Chairman Rich McCormick delivered opening remarks on Apr. 15 at the House Science, Space, and Technology Committee’s Investigations and Oversight Subcommittee hearing, focusing on the changing landscape of scientific publishing and its implications for research integrity.
The topic is significant because the credibility of published research underpins policy decisions, federal funding allocations, and public trust in science. As McCormick said during his remarks, “The scientific publishing ecosystem has changed dramatically. What was once a straightforward process of peer review and dissemination has become a complex, commercialized marketplace with misaligned incentives and bad actors willing to exploit them.”
McCormick highlighted that over 400,000 studies worldwide may have been produced by so-called paper mills—entities that create fabricated or manipulated manuscripts for payment. He noted that in 2023 alone, Wiley retracted more than 8,000 fraudulent papers from one subsidiary. According to McCormick’s statement, these issues are not isolated but rather symptoms of broader problems within academic incentive structures.

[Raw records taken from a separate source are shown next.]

(** * Genotype factorized variational autoencoder

    A shallow embedding of
    [notebooks/genotype_factorized_variational_autoencoder.ipynb]:
    the encoder, the dot-product decoder, the prior, the ELBO and
    the training loop, over the real numbers.  A rank-2 tensor is a list of
    rows; the operations of the tensor library that the notebook calls
    ([tf.reshape], [tf.layers.dense], [tf.tensordot], [tf.nn.softplus],
    [tfd.kl_divergence], ...) are written out as list functions.

    The input pipeline is the finite list of batches that the iterator
    delivers after each initialization.  Building the graph sees no batch
    (the input tensor is [iterator.get_next()]); a batch meets the graph
    only inside a run of the session, which is where a reshape can fail. *)

From Stdlib Require Import Reals Lra Lia List ZArith.
From stdpp Require Import gmap strings.
Import ListNotations.

Open Scope R_scope.

(** ** Tensors *)

Definition tensor := list (list R).

Definition nth2 (t : tensor) (i k : nat) : R := nth k (nth i t []) 0.

(** [tf.reduce_sum] of a vector. *)
Definition reduce_sum (l : list R) : R := fold_right Rplus 0 l.

Definition dot (x y : list R) : R :=
  reduce_sum (map (fun p => fst p * snd p) (combine x y)).

Fixpoint chunk (rows cols : nat) (l : list R) : tensor :=
  match rows with
  | O => []
  | S r => firstn cols l :: chunk r cols (skipn cols l)
  end.

Definition numel (t : tensor) : nat := length (concat t).

(** [tf.reshape(t, [rows, cols])]: the elements in row-major order are cut
    into [rows] rows of [cols]; it fails when the number of elements is not
    [rows * cols]. *)
Definition reshape (t : tensor) (rows cols : nat) : option tensor :=
  if Nat.eqb (numel t) (rows * cols)
  then Some (chunk rows cols (concat t))
  else None.

(** [tf.transpose] of a tensor of static shape [[rows, cols]]. *)
Definition transpose (cols : nat) (t : tensor) : tensor :=
  map (fun j => map (fun row => nth j row 0) t) (seq 0 cols).

(** [t[..., :k]] and [t[..., k:]]. *)
Definition slice_to (k : nat) (t : tensor) : tensor := map (firstn k) t.
Definition slice_from (k : nat) (t : tensor) : tensor := map (skipn k) t.

(** ** Activations *)

Definition sigmoid (x : R) : R := / (1 + exp (- x)).
Definition softplus (x : R) : R := ln (1 + exp x).
Definition linear (x : R) : R := x.

(** ** Dense layers *)

(** The variables of one [tf.layers.dense] layer: [kernel] has one row per
    input feature and one column per unit. *)
Record DenseParams := { kernel : tensor; bias : list R }.

Definition column (j : nat) (w : tensor) : list R :=
  map (fun row => nth j row 0) w.

Definition dense (p : DenseParams) (inputs : tensor) (units : nat)
    (activation : R -> R) : tensor :=
  map (fun x =>
         map (fun j => activation (dot x (column j (kernel p)) + nth j (bias p) 0))
             (seq 0 units))
      inputs.

(** The eight layers created inside the scope [encoder], in creation
    order. *)
Record EncoderParams := {
  u_dense_0 : DenseParams;
  u_dense_1 : DenseParams;
  u_dense_2 : DenseParams;
  u_dense_out : DenseParams;
  v_dense_0 : DenseParams;
  v_dense_1 : DenseParams;
  v_dense_2 : DenseParams;
  v_dense_out : DenseParams
}.

(** ** Distributions *)

(** [tfd.MultivariateNormalDiag]: one row of [loc] and of [scale_diag] per
    member of the batch. *)
Record MultivariateNormalDiag := {
  loc : tensor;
  scale_diag : tensor
}.

(** [tfd.Independent(tfd.Binomial(logits, total_count), 1)]. *)
Record FactorizedBinomial := {
  logits : tensor;
  total_count : R
}.

(** ** The model *)

(** The sample path of [make_encoder], up to the last linear layer. *)
Definition u_net (th : EncoderParams) (data : tensor) (z_dim : nat) : tensor :=
  let x := dense (u_dense_0 th) data 64 sigmoid in
  let x := dense (u_dense_1 th) x 32 sigmoid in
  let x := dense (u_dense_2 th) x 128 sigmoid in
  dense (u_dense_out th) x (z_dim * 2) linear.

(** The site path of [make_encoder], up to the last linear layer. *)
Definition v_net (th : EncoderParams) (data : tensor) (z_dim num_features : nat)
    : tensor :=
  let x_t := transpose num_features data in
  let x_t := dense (v_dense_0 th) x_t 64 sigmoid in
  let x_t := dense (v_dense_1 th) x_t 32 sigmoid in
  let x_t := dense (v_dense_2 th) x_t 16 sigmoid in
  dense (v_dense_out th) x_t (z_dim * 2) linear.

Definition scale_transform (t : tensor) : tensor :=
  map (map (fun x => softplus (x + 0.5))) t.

Definition make_encoder (th : EncoderParams) (data : tensor)
    (z_dim batch_size num_features : nat)
    : option (MultivariateNormalDiag * MultivariateNormalDiag) :=
  data ← reshape data batch_size num_features;
  let u_net := u_net th data z_dim in
  let u_loc := slice_to z_dim u_net in
  let u_scale := scale_transform (slice_from z_dim u_net) in
  let u := {| loc := u_loc; scale_diag := u_scale |} in
  let v_net := v_net th data z_dim num_features in
  let v_loc := slice_from z_dim v_net in
  let v_scale := scale_transform (slice_to z_dim v_net) in
  let v := {| loc := v_loc; scale_diag := v_scale |} in
  Some (u, v).

(** [tf.tensordot(u, v, axes=[[1], [1]])]. *)
Definition tensordot (u v : tensor) : tensor :=
  map (fun ui => map (fun vj => dot ui vj) v) u.

Definition make_decoder (u v : tensor) (batch_size num_features z_dim : nat)
    : option FactorizedBinomial :=
  let z := tensordot u v in
  z ← reshape z 1 (num_features * batch_size);
  let logits := map (map softplus) z in
  Some {| logits := logits; total_count := 2 |}.

Definition make_prior (z_dim : nat)
    : MultivariateNormalDiag * MultivariateNormalDiag :=
  let u_prior := {| loc := [repeat 0 z_dim]; scale_diag := [repeat 1 z_dim] |} in
  let v_prior := {| loc := [repeat 0 z_dim]; scale_diag := [repeat 1 z_dim] |} in
  (u_prior, v_prior).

He also discussed international concerns: “Meanwhile, the Chinese Communist Party has built an academic incentive structures that has generated an industrial-scale paper mill problem.” He cited reports of Chinese universities offering cash rewards for publications in top journals and surveys indicating nearly half of medical residents at some hospitals had engaged in buying or selling papers or hiring ghostwriters.
Artificial intelligence was identified as a new factor intensifying these challenges by making it easier to generate convincing but potentially fraudulent content. Open access mandates were also addressed as contributing complexity through article processing charges that can incentivize quantity over quality.
McCormick said agencies are beginning to respond by developing award conditions linked to research integrity requirements following recent committee letters. However, he argued that agency actions alone are insufficient: “This Committee’s responsibility is to ensure that federal investments in science are protected…and that American institutions are not disadvantaged by competitors who treat scientific integrity as optional.” He concluded by emphasizing the need for comprehensive solutions informed by expert testimony at the hearing.
McCormick currently serves in Congress representing Georgia’s 6th district after replacing Lucy McBath in 2023 according to official records. In addition to his congressional service since 2023 as reported by Ballotpedia, he won his most recent election against Bob Christian with nearly two-thirds of the vote according to The New York Times. Born in Las Vegas in 1968 and now residing in Suwanee as detailed by Vote Smart, McCormick holds degrees from Oregon State University (1990) and National University (2010) according to Wikipedia.